More than 75 academic journals now use visual abstracts, along with national health agencies. Search for #VisualAbstract on Twitter to view examples, or go to www.surgeryredesign.com/resources for a free, online, open-sourced primer of visual abstracts and a template for creating your own.
Use the same professional judgment on social media that you use offline, said Heather Logghe, MD, surgical research fellow at Thomas Jefferson University in Philadelphia (@LoggheMD) and the co-author of a paper on best practices for surgeons using social media (J Am Coll Surg. 2018;226:317–327).
“Know the rules of your institution” for social media use, including whether yours requires your bio to state that your opinions online are your own, she said. Use the elevator test, she said. “If you wouldn’t be comfortable sharing a tweet or a photo in a crowded hospital elevator, it definitely does not belong online.”

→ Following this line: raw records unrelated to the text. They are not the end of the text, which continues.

(** * Stellar structure notebooks (lecture 2): a shallow embedding

    The development follows the two notebooks that solve the equations of
    stellar structure: [StellarStruc-NG.ipynb] (Newtonian gravity, the
    filled-in notebook) and the skeleton notebook [STELLARSTRUC.IPYNB] whose
    cells it fills in.  Python floats are IEEE binary64 numbers, so they are
    embedded as Rocq's primitive floats; Python exceptions are embedded in an
    error monad; numpy arrays are lists read and written by index.

    Four routines are kept as parameters of the development.  Three are
    outside the repository: the C library's [pow] (the value of Python's
    [**] on floats; the overflow that Python turns into an exception is
    embedded with it), [numpy.interp] (the in-range evaluation that
    [scipy.interpolate.interp1d] delegates to), and
    [scipy.integrate.odeint].  The fourth, [crust], is a
    module of the repository whose source is not at hand.  What the notebooks
    themselves decide (bounds policies, what is stored, what is tested, where
    the loop stops, what is sliced) is embedded literally; [numpy.linspace],
    [numpy.gradient] and the constructor and bounds check of [interp1d] are
    embedded as the releases of 2018 compute them. *)

From Stdlib Require Import Floats Uint63 ZArith Bool Lia.
From stdpp Require Import base list.

Set Warnings "-inexact-float".

(** ** Exceptions and the error monad *)

Inductive exn : Set :=
| IndexError
| NameError
| OverflowError
| ValueError.

Inductive result (A : Type) : Type :=
| Ok (a : A)
| Raise (e : exn).
Arguments Ok {A} a.
Arguments Raise {A} e.

#[global] Instance result_ret : MRet result := fun A a => Ok a.
#[global] Instance result_bind : MBind result := fun A B f r =>
  match r with
  | Ok a => f a
  | Raise e => Raise e
  end.

Definition is_Ok {A} (r : result A) : Prop := ∃ a, r = Ok a.

(** [mapM]: apply a fallible function to every element of an array,
    stopping at the first exception. *)
Fixpoint result_mapM {A B} (f : A → result B) (l : list A) : result (list B) :=
  match l with
  | [] => Ok []
  | a :: l' => b ← f a; bs ← result_mapM f l'; Ok (b :: bs)
  end.

#[global] Instance float_inhabited : Inhabited float := populate 0%float.

(** A row [mu, m] of the solution array [ys]. *)
Abbreviation state := (float * float)%type.

(** ** Python indexing *)

(** [l[k]] for a non-negative index. *)
Definition getitem {A} (l : list A) (k : nat) : result A :=
  match l !! k with
  | Some a => Ok a
  | None => Raise IndexError
  end.

(** [l[-k]] for [k ≥ 1]: the k-th element from the end. *)
Definition getitem_neg {A} (l : list A) (k : nat) : result A :=
  if decide (1 ≤ k ≤ length l) then getitem l (length l - k) else Raise IndexError.

(** [l[k] = a]: numpy raises when [k] is out of range. *)
Definition setitem {A} (l : list A) (k : nat) (a : A) : result (list A) :=
  if decide (k < length l) then Ok (<[k:=a]> l) else Raise IndexError.

(** ** Python floats *)

(** [x ** y] on Python floats, for a positive exponent: the value is the C
    library's [pow x y], and Python raises [OverflowError] when the result
    of finite operands is out of range.  The other exceptions of [**] (zero
    to a negative power, a negative number to a fractional power) need
    exponents that the notebooks do not use: theirs are 2, 3 and 0.5. *)
Definition overflows (pow : float → float → float) (x y : float) : bool :=
  is_finite x && is_finite y && is_infinity (pow x y).

Definition float_pow (pow : float → float → float) (x y : float) : result float :=
  if overflows pow x y then Raise OverflowError else Ok (pow x y).

(** ** numpy *)

Module np.

(** [np.pi] *)
Definition pi : float := 0x1.921fb54442d18p+1%float.

Definition of_nat (k : nat) : float := PrimFloat.of_uint63 (Uint63.of_Z (Z.of_nat k)).

(** [np.linspace(start, stop, num)] with the default [endpoint=True]:
    [arange(num) * step + start] with [step = (stop - start) / (num - 1)],
    the last sample then overwritten by [stop].  A negative [num] raises. *)
Definition linspace (start stop : float) (num : Z) : result (list float) :=
  if decide (num < 0)%Z then Raise ValueError else
  let n := Z.to_nat num in
  let div := np.of_nat (n - 1) in
  let delta := (stop - start)%float in
  let y := np.of_nat <$> seq 0 n in
  let y :=
    if decide (1 < n) then
      let step := (delta / div)%float in
      if (step =? 0)%float
      then (λ v, (v / div * delta)%float) <$> y
      else (λ v, (v * step)%float) <$> y
    else (λ v, (v * delta)%float) <$> y in
  let y := (λ v, (v + start)%float) <$> y in
  Ok (if decide (1 < n) then <[n - 1 := stop]> y else y).

(** [np.zeros((n, 2))] *)
Definition zeros (n : nat) : list state := replicate n (0%float, 0%float).

(** [np.gradient(f)] for a one-dimensional array with unit spacing:
    central differences inside, one-sided differences at both ends; fewer
    than two samples raise. *)
Fixpoint gradient_interior (f : list float) : list float :=
  match f with
  | a :: (_ :: c :: _) as f' => ((c - a) / 2)%float :: gradient_interior f'
  | _ => []
  end.

Definition gradient (f : list float) : result (list float) :=
  match f, reverse f with
  | f0 :: f1 :: _, l0 :: l1 :: _ =>
      Ok ((f1 - f0)%float :: gradient_interior f ++ [(l0 - l1)%float])
  | _, _ => Raise ValueError
  end.

(** Elementwise division of two arrays; shapes that do not match raise. *)
Definition divide (a b : list float) : result (list float) :=
  if decide (length a = length b)
  then Ok (zip_with (λ u v, (u / v)%float) a b)
  else Raise ValueError.

End np.

(** ** scipy.interpolate.interp1d *)

Module scipy.

(** A linear interpolant: its knots (sorted by abscissa at construction),
    and the out-of-bounds policy it was built with. *)
Record interp : Set := Interp {
  x : list float;
  y : list float;
  bounds_error : bool;
  fill_value : float
}.
(** [mergeWithDefault(config ...Config)]. *)
Definition mergeWithDefault (config : list Config) : Config :=
  match config with
  | [] =>
      mkConfig downloadWorkersDefault uploadWorkersDefault "./" [] [] ""
               (mkUploadConfig "") scanIntervalDefault maxRetriesDefault
               brokenFolderDefault
  | cfg :: _ =>
      let d := providerLoop (DownloadProviders cfg) 0 in
      let u := providerLoop (UploadProviders cfg) 0 in
      mkConfig
        (if DownloadWorkers cfg =? 0 then snd d else DownloadWorkers cfg)
        (if UploadWorkers cfg =? 0 then snd u else UploadWorkers cfg)
        (DownloadFolder cfg)
        (fst d)
        (fst u)
        (Par2Exe cfg)
        (Upload cfg)
        (if ScanInterval cfg =? 0 then scanIntervalDefault else ScanInterval cfg)
        (if MaxRetries cfg =? 0 then maxRetriesDefault else MaxRetries cfg)
        (if String.eqb (BrokenFolder cfg) "" then brokenFolderDefault
         else BrokenFolder cfg)
  end.

(** [NewFromFile(path)]: [readFile] stands for [os.ReadFile] and
    [unmarshal] for [yaml.Unmarshal] into a zero [Config]. *)
Definition NewFromFile (readFile : string -> result string)
           (unmarshal : string -> result Config) (path : string)
  : result Config :=
  match readFile path with
  | Err e => Err e
  | Ok data =>
      match unmarshal data with
      | Err e => Err e
      | Ok cfg => Ok (mergeWithDefault [cfg])
      end
  end.

(** The sum the loops accumulate: Go's [+=] over the providers'
    [MaxConnections], left to right. *)
Definition sumMaxConnections (ps : list Provider) : Z :=
  fold_left (fun w p => GoInt.add w (MaxConnections p)) ps 0.

(** The mathematical sum, for comparison. *)
Fixpoint totalMaxConnections (ps : list Provider) : Z :=
  match ps with
  | [] => 0
  | p :: rest => MaxConnections p + totalMaxConnections rest
  end.

End Config.

(** ** internal/queue *)

Module Queue.

(** [type JobStatus string]: the column is TEXT, so any string can occur. *)
Definition JobStatus : Type := string.
Definition StatusPending : JobStatus := "pending".
Definition StatusProcessing : JobStatus := "processing".
Definition StatusCompleted : JobStatus := "completed".
Definition StatusFailed : JobStatus := "failed".
Definition StatusMoved : JobStatus := "moved".

(** A row of the [jobs] table. [ErrorMsg] is the nullable [error_msg]
    column ([sql.NullString]); times are instants on an integer clock. *)
Record Job : Type := mkJob {
  ID : Z;
  FilePath : string;
  RelativePath : string;
  Status : JobStatus;
  ErrorMsg : option string;
  RetryCount : Z;
  CreatedAt : Z;
  UpdatedAt : Z
}.

(** The table: its rows in insertion order and the AUTOINCREMENT counter. *)
Record Table : Type := mkTable {
  rows : list Job;
  lastID : Z
}.

(** What the SQL driver may report for the statements of one call:
    [Some e] makes the corresponding step fail with error [e]. *)
Record Faults : Type := mkFaults {
  beginErr : option string;
  queryErr : option string;
  execErr : option string;
  commitErr : option string
}.

Definition noFaults : Faults := mkFaults None None None None.

(** [SELECT id, status FROM jobs WHERE filepath = ?] read by [QueryRow]:
    the first matching row, [None] for [sql.ErrNoRows]. *)
Definition selectByFilepath (rs : list Job) (filePath : string) : option Job :=
  List.find (fun j => String.eqb (FilePath j) filePath) rs.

Go beyond HIPAA to safeguard patient confidentiality on social media, she said. Patients or their families may recognize that your tweet refers to their particular case even if you don’t reveal their names.
Even when you discuss controversial topics on social media, try to stay positive, said Dr. Logghe.
“One strategy I follow when tweeting about difficult topics is to avoid putting my own judgment on it,” she said. State the facts, but don’t personally attack people or institutions online. “I encourage you to not stray from the difficult topics. Just because something is controversial doesn’t mean you should avoid it.” Run your tweet’s wording by trusted colleagues before you post it, she suggested.